EXERCISE OBJECTIVE:
Nothing but the lines from the one containing "(RollbackExplicitRecovery m i e)." through the end of the entries should be set down, each exactly as written.
╔══
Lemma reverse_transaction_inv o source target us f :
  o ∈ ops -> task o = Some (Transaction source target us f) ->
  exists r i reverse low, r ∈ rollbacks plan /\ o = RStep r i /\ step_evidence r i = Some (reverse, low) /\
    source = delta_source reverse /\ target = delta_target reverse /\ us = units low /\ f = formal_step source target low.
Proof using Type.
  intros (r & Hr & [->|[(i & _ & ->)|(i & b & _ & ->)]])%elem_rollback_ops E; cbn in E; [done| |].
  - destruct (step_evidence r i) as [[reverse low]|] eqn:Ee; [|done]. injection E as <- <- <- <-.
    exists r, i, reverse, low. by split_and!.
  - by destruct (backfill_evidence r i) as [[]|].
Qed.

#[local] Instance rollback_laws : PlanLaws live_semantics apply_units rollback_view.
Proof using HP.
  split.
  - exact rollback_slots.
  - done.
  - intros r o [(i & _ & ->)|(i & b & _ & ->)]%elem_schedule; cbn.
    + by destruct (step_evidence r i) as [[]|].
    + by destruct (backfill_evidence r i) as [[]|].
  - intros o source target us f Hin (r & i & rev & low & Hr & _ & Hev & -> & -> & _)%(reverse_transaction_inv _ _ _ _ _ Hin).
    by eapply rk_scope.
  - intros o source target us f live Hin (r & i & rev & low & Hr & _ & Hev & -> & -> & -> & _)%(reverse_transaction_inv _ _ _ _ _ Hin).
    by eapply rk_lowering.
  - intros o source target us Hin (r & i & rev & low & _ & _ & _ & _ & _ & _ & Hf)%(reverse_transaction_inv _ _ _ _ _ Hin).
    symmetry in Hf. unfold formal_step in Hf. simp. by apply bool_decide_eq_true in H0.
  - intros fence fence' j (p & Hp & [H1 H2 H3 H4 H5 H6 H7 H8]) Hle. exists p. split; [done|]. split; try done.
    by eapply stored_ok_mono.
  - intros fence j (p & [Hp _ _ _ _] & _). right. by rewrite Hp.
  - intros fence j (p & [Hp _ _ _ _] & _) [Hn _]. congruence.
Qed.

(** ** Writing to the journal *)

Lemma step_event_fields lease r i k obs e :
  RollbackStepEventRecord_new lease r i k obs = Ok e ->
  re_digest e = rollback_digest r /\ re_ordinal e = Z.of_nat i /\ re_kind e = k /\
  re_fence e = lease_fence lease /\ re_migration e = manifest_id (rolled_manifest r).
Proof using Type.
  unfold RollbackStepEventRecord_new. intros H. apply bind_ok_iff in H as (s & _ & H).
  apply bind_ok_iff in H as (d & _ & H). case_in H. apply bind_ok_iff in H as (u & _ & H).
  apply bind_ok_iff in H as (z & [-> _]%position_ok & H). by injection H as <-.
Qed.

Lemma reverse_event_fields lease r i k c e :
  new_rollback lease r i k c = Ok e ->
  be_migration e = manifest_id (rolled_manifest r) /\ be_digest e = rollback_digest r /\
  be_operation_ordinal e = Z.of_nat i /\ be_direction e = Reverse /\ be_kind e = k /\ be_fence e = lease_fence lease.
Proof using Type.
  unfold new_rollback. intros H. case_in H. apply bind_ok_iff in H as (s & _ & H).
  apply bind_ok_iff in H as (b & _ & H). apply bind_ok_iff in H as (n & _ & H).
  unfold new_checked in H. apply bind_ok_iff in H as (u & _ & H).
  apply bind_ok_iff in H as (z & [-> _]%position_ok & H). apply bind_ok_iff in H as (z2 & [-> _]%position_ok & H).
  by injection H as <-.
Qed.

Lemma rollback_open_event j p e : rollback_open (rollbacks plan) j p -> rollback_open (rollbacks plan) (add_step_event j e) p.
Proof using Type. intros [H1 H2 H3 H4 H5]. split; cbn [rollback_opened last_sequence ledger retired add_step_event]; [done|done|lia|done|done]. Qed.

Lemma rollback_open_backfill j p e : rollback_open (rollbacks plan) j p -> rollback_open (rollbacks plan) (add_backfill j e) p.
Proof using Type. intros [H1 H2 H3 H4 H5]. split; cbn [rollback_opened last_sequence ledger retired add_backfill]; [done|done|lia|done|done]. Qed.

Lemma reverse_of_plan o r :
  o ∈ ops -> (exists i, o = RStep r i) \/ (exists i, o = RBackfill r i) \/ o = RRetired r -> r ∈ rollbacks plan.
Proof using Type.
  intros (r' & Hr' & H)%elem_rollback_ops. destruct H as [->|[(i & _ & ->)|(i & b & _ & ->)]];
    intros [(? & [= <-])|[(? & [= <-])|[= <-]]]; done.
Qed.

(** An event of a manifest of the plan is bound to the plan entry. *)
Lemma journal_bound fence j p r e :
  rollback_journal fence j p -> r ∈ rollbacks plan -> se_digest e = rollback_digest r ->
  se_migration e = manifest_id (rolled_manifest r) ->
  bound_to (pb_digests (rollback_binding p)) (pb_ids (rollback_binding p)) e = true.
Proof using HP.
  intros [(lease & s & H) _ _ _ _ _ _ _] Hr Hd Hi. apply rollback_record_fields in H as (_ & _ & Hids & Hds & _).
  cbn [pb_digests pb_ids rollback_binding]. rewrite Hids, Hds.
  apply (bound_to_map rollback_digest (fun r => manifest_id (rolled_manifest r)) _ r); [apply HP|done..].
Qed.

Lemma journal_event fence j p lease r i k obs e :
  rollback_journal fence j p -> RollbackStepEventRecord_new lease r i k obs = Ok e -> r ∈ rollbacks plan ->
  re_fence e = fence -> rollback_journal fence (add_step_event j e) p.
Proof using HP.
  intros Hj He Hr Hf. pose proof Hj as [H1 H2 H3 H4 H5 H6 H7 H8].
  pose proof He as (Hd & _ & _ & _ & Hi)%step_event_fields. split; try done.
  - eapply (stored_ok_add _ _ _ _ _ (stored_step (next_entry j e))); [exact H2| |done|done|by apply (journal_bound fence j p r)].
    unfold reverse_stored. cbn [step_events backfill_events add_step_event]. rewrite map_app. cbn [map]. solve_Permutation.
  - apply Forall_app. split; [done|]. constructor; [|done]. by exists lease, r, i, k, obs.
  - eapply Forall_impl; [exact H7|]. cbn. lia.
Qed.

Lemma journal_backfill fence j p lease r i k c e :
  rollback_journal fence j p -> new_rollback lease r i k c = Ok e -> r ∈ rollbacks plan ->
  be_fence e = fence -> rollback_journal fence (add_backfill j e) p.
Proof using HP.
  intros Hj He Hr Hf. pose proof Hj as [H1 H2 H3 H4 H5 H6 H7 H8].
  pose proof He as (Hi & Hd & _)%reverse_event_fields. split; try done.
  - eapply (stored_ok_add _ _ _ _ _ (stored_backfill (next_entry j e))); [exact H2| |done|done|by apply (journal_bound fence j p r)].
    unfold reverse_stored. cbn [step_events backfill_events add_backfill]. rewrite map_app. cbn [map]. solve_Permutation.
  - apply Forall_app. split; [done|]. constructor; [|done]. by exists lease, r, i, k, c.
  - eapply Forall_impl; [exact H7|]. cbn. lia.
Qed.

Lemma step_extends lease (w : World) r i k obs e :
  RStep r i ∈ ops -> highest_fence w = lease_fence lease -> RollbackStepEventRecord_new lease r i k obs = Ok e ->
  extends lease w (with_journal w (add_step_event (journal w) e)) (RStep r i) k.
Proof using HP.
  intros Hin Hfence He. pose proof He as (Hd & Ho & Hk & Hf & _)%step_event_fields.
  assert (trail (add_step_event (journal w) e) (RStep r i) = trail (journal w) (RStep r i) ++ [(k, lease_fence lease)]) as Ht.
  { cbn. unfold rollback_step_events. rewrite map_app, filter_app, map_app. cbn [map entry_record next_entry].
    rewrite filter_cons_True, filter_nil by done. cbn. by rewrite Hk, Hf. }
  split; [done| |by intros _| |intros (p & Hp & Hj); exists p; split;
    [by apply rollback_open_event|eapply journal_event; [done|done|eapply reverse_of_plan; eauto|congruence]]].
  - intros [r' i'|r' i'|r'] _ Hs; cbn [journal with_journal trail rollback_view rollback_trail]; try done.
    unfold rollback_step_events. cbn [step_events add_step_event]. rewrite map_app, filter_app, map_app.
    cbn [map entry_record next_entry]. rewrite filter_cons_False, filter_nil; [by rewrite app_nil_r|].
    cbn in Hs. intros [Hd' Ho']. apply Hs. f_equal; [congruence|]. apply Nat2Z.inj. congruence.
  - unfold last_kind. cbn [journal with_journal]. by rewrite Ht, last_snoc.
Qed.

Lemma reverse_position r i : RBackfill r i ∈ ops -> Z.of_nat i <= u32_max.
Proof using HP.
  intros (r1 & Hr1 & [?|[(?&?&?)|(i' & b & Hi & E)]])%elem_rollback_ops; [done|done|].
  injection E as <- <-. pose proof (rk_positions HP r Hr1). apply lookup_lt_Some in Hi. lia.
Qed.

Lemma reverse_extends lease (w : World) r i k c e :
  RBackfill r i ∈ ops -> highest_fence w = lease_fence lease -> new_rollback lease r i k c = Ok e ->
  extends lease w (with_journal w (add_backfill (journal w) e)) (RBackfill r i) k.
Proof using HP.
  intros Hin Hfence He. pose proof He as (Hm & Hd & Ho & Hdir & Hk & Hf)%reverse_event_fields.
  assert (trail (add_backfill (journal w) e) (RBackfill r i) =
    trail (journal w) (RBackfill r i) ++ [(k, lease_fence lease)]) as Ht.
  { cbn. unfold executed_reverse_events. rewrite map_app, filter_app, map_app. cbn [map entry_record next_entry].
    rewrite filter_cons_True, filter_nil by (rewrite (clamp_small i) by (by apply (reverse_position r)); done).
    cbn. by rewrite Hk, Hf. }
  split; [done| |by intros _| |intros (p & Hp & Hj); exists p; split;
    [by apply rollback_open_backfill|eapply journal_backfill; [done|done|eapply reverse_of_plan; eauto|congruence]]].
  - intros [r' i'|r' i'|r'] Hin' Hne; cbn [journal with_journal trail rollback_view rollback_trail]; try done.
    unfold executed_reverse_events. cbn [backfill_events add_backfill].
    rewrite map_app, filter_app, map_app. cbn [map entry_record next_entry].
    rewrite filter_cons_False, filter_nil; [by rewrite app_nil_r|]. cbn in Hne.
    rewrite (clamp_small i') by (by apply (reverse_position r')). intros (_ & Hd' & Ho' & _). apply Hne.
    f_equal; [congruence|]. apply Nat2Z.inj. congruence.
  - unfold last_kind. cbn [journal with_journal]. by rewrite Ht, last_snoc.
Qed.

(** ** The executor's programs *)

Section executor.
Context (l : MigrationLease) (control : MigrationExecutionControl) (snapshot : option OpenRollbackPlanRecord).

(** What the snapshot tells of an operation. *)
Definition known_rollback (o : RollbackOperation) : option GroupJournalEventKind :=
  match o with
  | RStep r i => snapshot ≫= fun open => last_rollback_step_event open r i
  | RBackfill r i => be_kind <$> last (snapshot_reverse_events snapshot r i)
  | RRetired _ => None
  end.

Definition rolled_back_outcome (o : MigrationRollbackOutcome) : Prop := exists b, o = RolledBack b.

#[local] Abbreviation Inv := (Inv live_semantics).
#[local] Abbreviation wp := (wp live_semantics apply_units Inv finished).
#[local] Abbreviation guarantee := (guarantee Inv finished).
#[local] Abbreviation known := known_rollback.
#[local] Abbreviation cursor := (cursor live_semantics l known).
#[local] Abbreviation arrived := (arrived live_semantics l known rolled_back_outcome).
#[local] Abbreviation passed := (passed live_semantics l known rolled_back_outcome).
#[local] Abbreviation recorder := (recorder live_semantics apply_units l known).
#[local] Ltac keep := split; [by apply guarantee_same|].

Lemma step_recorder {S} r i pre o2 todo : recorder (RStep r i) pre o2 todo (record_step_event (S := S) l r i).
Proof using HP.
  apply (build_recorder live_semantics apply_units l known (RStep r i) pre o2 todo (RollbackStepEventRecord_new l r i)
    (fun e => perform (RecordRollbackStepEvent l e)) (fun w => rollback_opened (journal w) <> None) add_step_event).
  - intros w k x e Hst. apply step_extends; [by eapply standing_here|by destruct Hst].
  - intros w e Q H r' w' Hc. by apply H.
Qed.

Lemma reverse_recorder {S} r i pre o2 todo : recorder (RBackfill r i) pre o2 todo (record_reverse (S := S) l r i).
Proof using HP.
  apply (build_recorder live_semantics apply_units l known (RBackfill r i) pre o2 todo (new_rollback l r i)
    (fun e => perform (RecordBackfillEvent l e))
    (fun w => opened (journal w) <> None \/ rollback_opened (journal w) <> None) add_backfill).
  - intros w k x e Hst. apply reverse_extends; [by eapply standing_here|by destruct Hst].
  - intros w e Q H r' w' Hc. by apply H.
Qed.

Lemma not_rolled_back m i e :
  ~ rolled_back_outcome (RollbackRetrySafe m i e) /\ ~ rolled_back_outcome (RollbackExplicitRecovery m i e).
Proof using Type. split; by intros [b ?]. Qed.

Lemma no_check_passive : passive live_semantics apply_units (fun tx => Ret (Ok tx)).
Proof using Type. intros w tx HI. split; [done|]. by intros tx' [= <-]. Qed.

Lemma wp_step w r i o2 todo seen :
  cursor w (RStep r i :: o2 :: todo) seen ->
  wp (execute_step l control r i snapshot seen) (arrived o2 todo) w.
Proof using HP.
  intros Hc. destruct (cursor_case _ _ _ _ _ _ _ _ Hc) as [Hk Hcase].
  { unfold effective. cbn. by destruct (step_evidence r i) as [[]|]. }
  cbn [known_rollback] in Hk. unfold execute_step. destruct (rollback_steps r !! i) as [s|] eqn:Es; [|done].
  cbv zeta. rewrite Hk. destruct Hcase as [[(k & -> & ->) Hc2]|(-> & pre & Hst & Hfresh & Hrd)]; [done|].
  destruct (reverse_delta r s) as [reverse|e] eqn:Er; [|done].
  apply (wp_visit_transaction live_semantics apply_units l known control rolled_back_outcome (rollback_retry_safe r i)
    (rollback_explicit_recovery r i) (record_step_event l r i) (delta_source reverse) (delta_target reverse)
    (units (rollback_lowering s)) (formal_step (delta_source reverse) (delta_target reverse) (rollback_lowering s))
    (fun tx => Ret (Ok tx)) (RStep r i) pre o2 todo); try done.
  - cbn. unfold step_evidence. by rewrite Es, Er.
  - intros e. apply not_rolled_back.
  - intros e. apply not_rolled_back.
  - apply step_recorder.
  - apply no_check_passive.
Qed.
╚══
EXPECTED OUTPUT:
  ~ rolled_back_outcome (RollbackRetrySafe m i e) /\ ~ rolled_back_outcome (RollbackExplicitRecovery m i e).
Proof using Type. split; by intros [b ?]. Qed.

Lemma no_check_passive : passive live_semantics apply_units (fun tx => Ret (Ok tx)).
Proof using Type. intros w tx HI. split; [done|]. by intros tx' [= <-]. Qed.

Lemma wp_step w r i o2 todo seen :
  cursor w (RStep r i :: o2 :: todo) seen ->
  wp (execute_step l control r i snapshot seen) (arrived o2 todo) w.
Proof using HP.
  intros Hc. destruct (cursor_case _ _ _ _ _ _ _ _ Hc) as [Hk Hcase].
  { unfold effective. cbn. by destruct (step_evidence r i) as [[]|]. }
  cbn [known_rollback] in Hk. unfold execute_step. destruct (rollback_steps r !! i) as [s|] eqn:Es; [|done].
  cbv zeta. rewrite Hk. destruct Hcase as [[(k & -> & ->) Hc2]|(-> & pre & Hst & Hfresh & Hrd)]; [done|].
  destruct (reverse_delta r s) as [reverse|e] eqn:Er; [|done].
  apply (wp_visit_transaction live_semantics apply_units l known control rolled_back_outcome (rollback_retry_safe r i)
    (rollback_explicit_recovery r i) (record_step_event l r i) (delta_source reverse) (delta_target reverse)
    (units (rollback_lowering s)) (formal_step (delta_source reverse) (delta_target reverse) (rollback_lowering s))
    (fun tx => Ret (Ok tx)) (RStep r i) pre o2 todo); try done.
  - cbn. unfold step_evidence. by rewrite Es, Er.
  - intros e. apply not_rolled_back.
  - intros e. apply not_rolled_back.
  - apply step_recorder.
  - apply no_check_passive.
Qed.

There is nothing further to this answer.